Wall Street Hiring Unlikely To Come Back


The New York Fed President recently said that Wall Street is unlikely to resume being the growth engine for the New York City labor market that it used to be due to increased government regulation and industry excesses.

Change in Wall Street Hiring

In prepared remarks on the regional economy made last week, William Dudley, the New York Federal Reserve President explained the current shift in Wall Street hiring, “In the past, the city has counted on job growth from Wall Street to fuel economic growth during recoveries and expansions. This time around, however, job gains in the securities industry have been meager.”

Dudley noted that this change could be due to a few factors.  One is that various segments of Wall Street had overbuilt before the crisis, and that now hiring in these portions of the industry were unlikely to rebound to pre-crisis levels.  This includes staffing in mortgage underwriting and mortgage-backed securities trading groups.

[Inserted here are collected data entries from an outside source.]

(** [os.mkdir(p)] *)
Definition mkdir (p : string) : io unit := fun w =>
  if path_exists p w then (Raise (OSError 17 "File exists" p), w)
  else if String.eqb p EmptyString then
    (Raise (OSError 2 "No such file or directory" p), w)
  else if is_file (dirname p) w then (Raise (OSError 20 "Not a directory" p), w)
  else if String.eqb (dirname p) EmptyString || is_dir (dirname p) w then
    (Ok tt, mk_world (files w) ({[ p ]} ∪ dirs w) (requests w))
  else (Raise (OSError 2 "No such file or directory" p), w).

Definition is_file_exists (e : exn) : bool :=
  match e with
  | OSError errno _ _ => errno =? 17
  | _ => false
  end.

(** [os.makedirs(name, exist_ok=exist_ok)].  The function calls itself on
    the head of the path, which is shorter than the path: [fuel] bounds
    these calls, and the length of the path is enough of it. *)
Fixpoint makedirs_from (fuel : nat) (name : string) (exist_ok : bool) : io unit :=
  fun w =>
    let '(head, tail) :=
      if String.eqb (basename name) EmptyString
      then (dirname (dirname name), basename (dirname name))
      else (dirname name, basename name) in
    let missing_head :=
      negb (String.eqb head EmptyString) && negb (String.eqb tail EmptyString)
      && negb (path_exists head w) in
    let make (w1 : world) : result unit * world :=
      match mkdir name w1 with
      | (Ok _, w2) => (Ok tt, w2)
      | (Raise e, w2) =>
          if negb exist_ok || negb (is_dir name w2) then (Raise e, w2)
          else (Ok tt, w2)
      end in
    if missing_head then
      let '(r, w1) :=
        match fuel with
        | O => (Ok tt, w)
        | S fuel' => makedirs_from fuel' head exist_ok w
        end in
      match r with
      | Raise e =>
          if is_file_exists e then
            if String.eqb tail "." then (Ok tt, w1) else make w1
          else (Raise e, w1)
      | Ok _ => if String.eqb tail "." then (Ok tt, w1) else make w1
      end
    else make w.

Definition makedirs (name : string) (exist_ok : bool) : io unit :=
  makedirs_from (String.length name) name exist_ok.

Section ModuleInit.
Variable HOME : option string.
Variable json_load : string -> result config_t.

(** Lines 41-55: the bootstrap of the configuration, then the creation of
    the cache directory when it does not exist. *)
Definition module_init : io config_t :=
  config ← bootstrap HOME json_load;
  ((fun w =>
      if negb (path_exists (cache_dir HOME) w) then
        (_ ← makedirs (cache_dir HOME) true; mret config) w
      else (Ok config, w)) : io config_t).
End ModuleInit.

(** * Properties *)

(** ** Finite case analysis on small integers *)

Lemma Z_of_small_nat (z lo : Z) (n : nat) :
  lo <= z < lo + Z.of_nat n -> exists k : nat, (k < n)%nat /\ z = lo + Z.of_nat k.
Proof. intros H. exists (Z.to_nat (z - lo)). lia. Qed.

Ltac small_cases z lo n :=
  let k := fresh "k" in
  let Hk := fresh "Hk" in
  let H := fresh "H" in
  assert (H : exists k : nat, (k < n)%nat /\ z = lo + Z.of_nat k)
    by (apply Z_of_small_nat; simpl; lia);
  destruct H as (k & Hk & ->);
  repeat (destruct k as [|k]; [ | apply (proj2 (Nat.succ_lt_mono _ _)) in Hk ]);
  try (exfalso; clear -Hk; lia); clear Hk.

(** ** The time converter *)

Lemma get_time_two_digits (hh : Z) (mm : string) :
  1 <= hh <= 24 -> get_time (time_cell hh mm) = Ok (mk_time (hh - 1) 0).
Proof.
  intros H. small_cases hh 1 24%nat; vm_compute; reflexivity.
Qed.

(** C9. A time cell [HH:MM] with hour-ending label [HH] in 1..24 decodes to
    the hour-starting label [HH - 1] in 0..23 with minutes 0, whatever
    follows the colon; the converter installed for the column
    [Time (HH:MM)] is this one for every [coerce_year]. *)
Theorem time_hour_shifted_by_one (coerce_year : option Z) (hh : Z) (mm : string) :
  1 <= hh <= 24 ->
  get_time (time_cell hh mm) = Ok (mk_time (hh - 1) 0)
  /\ 0 <= hh - 1 <= 23
  /\ exists f, assoc "Time (HH:MM)" (converters coerce_year) = Some f
       /\ f (time_cell hh mm) = Ok (CTime (mk_time (hh - 1) 0)).
Proof.
  intros H. split; [by apply get_time_two_digits|]. split; [lia|].
  exists conv_time. split; [reflexivity|].
  unfold conv_time. by rewrite get_time_two_digits.
Qed.

Lemma time_hour_shifted_by_one_witness :
  get_time "24:00" = Ok (mk_time 23 0)
  /\ 0 <= 24 - 1 <= 23
  /\ exists f, assoc "Time (HH:MM)" (converters (Some 2020)) = Some f
       /\ f "24:00" = Ok (CTime (mk_time 23 0)).
Proof.
  apply (time_hour_shifted_by_one (Some 2020) 24 "00"). lia.
Defined.

(** ** The date converter *)

Lemma as_c_int_ok (n : Z) :
  - 2 ^ 31 <= n <= 2 ^ 31 - 1 -> as_c_int n = Ok n.
Proof.
  intros H. unfold as_c_int.
  destruct (Z.ltb_spec n (- 2 ^ 63)); [lia|].
  destruct (Z.ltb_spec (2 ^ 63 - 1) n); [lia|]. cbn [orb].
  destruct (Z.ltb_spec (2 ^ 31 - 1) n); [lia|].
  destruct (Z.ltb_spec n (- 2 ^ 31)); [lia|]. reflexivity.
Qed.

Lemma as_c_int_inv (n n' : Z) :
  as_c_int n = Ok n' -> n' = n /\ - 2 ^ 31 <= n <= 2 ^ 31 - 1.
Proof.
  unfold as_c_int.
  destruct (Z.ltb_spec n (- 2 ^ 63)); [done|].
  destruct (Z.ltb_spec (2 ^ 63 - 1) n); [done|]. cbn [orb].
  destruct (Z.ltb_spec (2 ^ 31 - 1) n); [done|].
  destruct (Z.ltb_spec n (- 2 ^ 31)); [done|]. intros [= <-]. lia.
Qed.

Lemma check_hour_ok (h : Z) : 0 <= h <= 23 -> check_hour h = Ok h.
Proof.
  intros H. unfold check_hour.
  by replace ((0 <=? h) && (h <=? 23)) with true
    by (symmetry; apply andb_true_intro; lia).
Qed.

Lemma check_hour_inv (h h' : Z) :
  check_hour h = Ok h' -> h' = h /\ 0 <= h <= 23.
Proof.
  unfold check_hour. destruct (_ && _) eqn:E; [|done].
  intros [= <-]. apply andb_prop in E. lia.
Qed.

Lemma in_range_digit_char (q : Z) :
  0 <= q <= 9 -> in_range 0 9 (digit_char q) = Some q.
Proof. intros H. small_cases q 0 10%nat; reflexivity. Qed.

Lemma orelse_None_r {A} (x : option A) : orelse x None = x.
Proof. by destruct x. Qed.

Lemma re_m_two_digits {A} (K : Z -> string -> option A) (m : Z) (rest : string) :
  1 <= m <= 12 ->
  re_m (fun v => re_lit "/" (K v)) (two_digits m +:+ String "/" rest) = K m rest.
Proof.
  intros H. small_cases m 1 12%nat; vm_compute; by destruct (K _ _).
Qed.

Lemma re_d_two_digits {A} (K : Z -> string -> option A) (d : Z) (rest : string) :
  1 <= d <= 31 ->
  re_d (fun v => re_lit "/" (K v)) (two_digits d +:+ String "/" rest) = K d rest.
Proof.
  intros H. small_cases d 1 31%nat; vm_compute; by destruct (K _ _).
Qed.

Lemma re_Y_four_digits {A} (K : Z -> string -> option A) (y : Z) :
  0 <= y <= 9999 -> re_Y K (four_digits y) = K y EmptyString.
Proof.
  intros H. unfold re_Y, four_digits, two_digits, re_digit.
  rewrite !in_range_digit_char by (Z.to_euclidean_division_equations; lia).
  f_equal. Z.to_euclidean_division_equations; lia.
Qed.

Lemma match_mdY_date_cell (m d y : Z) :
  1 <= m <= 12 -> 1 <= d <= 31 -> 0 <= y <= 9999 ->
  match_mdY (date_cell m d y) = Some (m, d, y, EmptyString).
Proof.
  intros Hm Hd Hy. unfold match_mdY, date_cell.
  change (two_digits m +:+ "/" +:+ two_digits d +:+ "/" +:+ four_digits y)
    with (two_digits m +:+ String "/" (two_digits d +:+ String "/" (four_digits y))).
  rewrite (re_m_two_digits
    (fun m => re_d (fun d => re_lit "/" (re_Y (fun y rest => Some (m, d, y, rest))))))
    by done.
  rewrite (re_d_two_digits (fun d => re_Y (fun y rest => Some (m, d, y, rest))))
    by done.
  by rewrite re_Y_four_digits.
Qed.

The New York Fed President explained that increased government regulation could be another reason for this change on Wall Street hiring.  “Another competing hypothesis would be there’s been an increase in regulation and supervision.  Their [Wall Street banks’] capital is good. Their liquidity is good. They’re very healthy. They’re solid, but the return on equity is considerably lower now than it was prior to the financial crisis. So that probably also has some implications for job creation.”

Our Take

The recent remarks made by the New York Fed President is consistent with the employment data we have been following over the past few years as Wall Street firms have been extremely reticent to aggressively hire new staff as they had in past employment cycles.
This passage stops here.